Deichausbau im II. Oldenburgischen Deichband im 20. Jahrhundert

Seit der Jahrhundertwende bis nach dem 2. Weltkrieg bzw. bis zur Hollandflut 1953 ist im Grunde sehr wenig am Bestick und Verlauf der Deiche verändert worden, abgesehen von dem Ausbau der Hunte und der damit verbundenen Verlegung der Deiche (20er Jahre), der Bedeichung des Langwarder Grodens mit einem Vordeich (1933) sowie der Vordeichung am Blexer Groden (1939) im Rahmen des Flughafenbaus durch die Luftwaffe.

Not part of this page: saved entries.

(** X9. Checking out the whole cart listing, as the cart page does: when the
    listing is not empty and none of its products is the buyer's own, the
    batch of its product ids completes, one purchase for each row of the
    listing, and the buyer's listing is then empty. *)
Theorem checkout_of_the_listing_empties_it userId w :
  queue w = [] →
  txn (database w) = None ∨ on_error w = unheard →
  let t := tabs (database w) in
  let ids := handlePurchase_ids (select_cart t userId) in
  ids ≠ [] →
  (∀ id p, id ∈ ids → products t !! id = Some p → p_user_id p ≠ userId) →
  let w' := drain (post_purchase userId (js_array ids) w) in
  sent (the_cell (length (cells w)) w') = [purchase_completed (length ids)]
  ∧ select_cart (tabs (database w')) userId = [].
Proof.
  intros Hq Hb t ids Hids Hothers w'.
  pose proof (listed_iff t userId) as Hlisted.
  assert (Forall (purchasable t userId) ids) as Hall.
  { apply Forall_forall. intros id Hid.
    destruct (proj1 (Hlisted id) Hid) as (_ & p & Hp & Hs & _).
    exists p. eauto. }
  unfold w'. destruct (purchase_completes userId ids w) as [Hoks ->]; [done..|].
  rewrite the_cell_new. split; [done|]. cbn [database tabs].
  apply elem_of_nil_inv. intros r (id & Hin & Hrow)%elem_of_select_cart.
  apply cart_settlements in Hin as [Hin Hnot]. cbn in Hnot.
  rewrite cart_record_purchases, tabs_begun in Hin. rewrite Hoks in Hnot.
  apply cart_row_Some in Hrow as (p' & name & Hp' & Hu & Hs' & _). cbn in Hp'.
  rewrite products_after_batch, Hoks in Hp'. rewrite users_after_batch in Hu.
  destruct (decide (id ∈ ids)) as [Hid|Hid]; [by destruct Hnot|].
  apply Hid, Hlisted. split; [done|]. exists p'. eauto.
Qed.

Lemma bobs_listing_is_the_lamp :
  handlePurchase_ids (select_cart shop 2) = [10]
  ∧ ∀ id p, id ∈ handlePurchase_ids (select_cart shop 2) →
            products shop !! id = Some p → p_user_id p ≠ 2.
Proof.
  assert (handlePurchase_ids (select_cart shop 2) = [10]) as Hids by by vm_compute.
  split; [done|]. rewrite Hids. intros id p ->%list_elem_of_singleton.
  by intros [= <-].
Qed.

Lemma checkout_of_the_listing_empties_it_witness :
  let ids := handlePurchase_ids (select_cart shop 2) in
  let w' := drain (post_purchase 2 (js_array ids) (open_shop uncaught)) in
  sent (the_cell 0 w') = [purchase_completed (length ids)]
  ∧ select_cart (tabs (database w')) 2 = [].
Proof.
  apply (checkout_of_the_listing_empties_it 2 (open_shop uncaught));
    [reflexivity | left; reflexivity
    | vm_compute; discriminate
    | exact (proj2 bobs_listing_is_the_lamp)].
Defined.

Die Schwerpunkte des Küstenschutzes lagen vorwiegend im Bereich des Uferschutzes durch den Bau von Buhnen, Schlengen und Deckwerken sowie in der Anlage von erhöhten Deichaußenbermen („Keilanlagen“) zur Minderung der Belastung des Deiches durch den Wellenauflauf hauptsächlich im Bereich der scharliegenden Deiche Butjadingens zwischen Langwarden – Eckwarden -Beckmannsfeld sowie der durch Lage zur Hauptwindrichtung stärker bean­spruchten Deichstrecken im Bereich Waddens/Tettens und am südöstlichen Jadebusen (Sehestedter Deich).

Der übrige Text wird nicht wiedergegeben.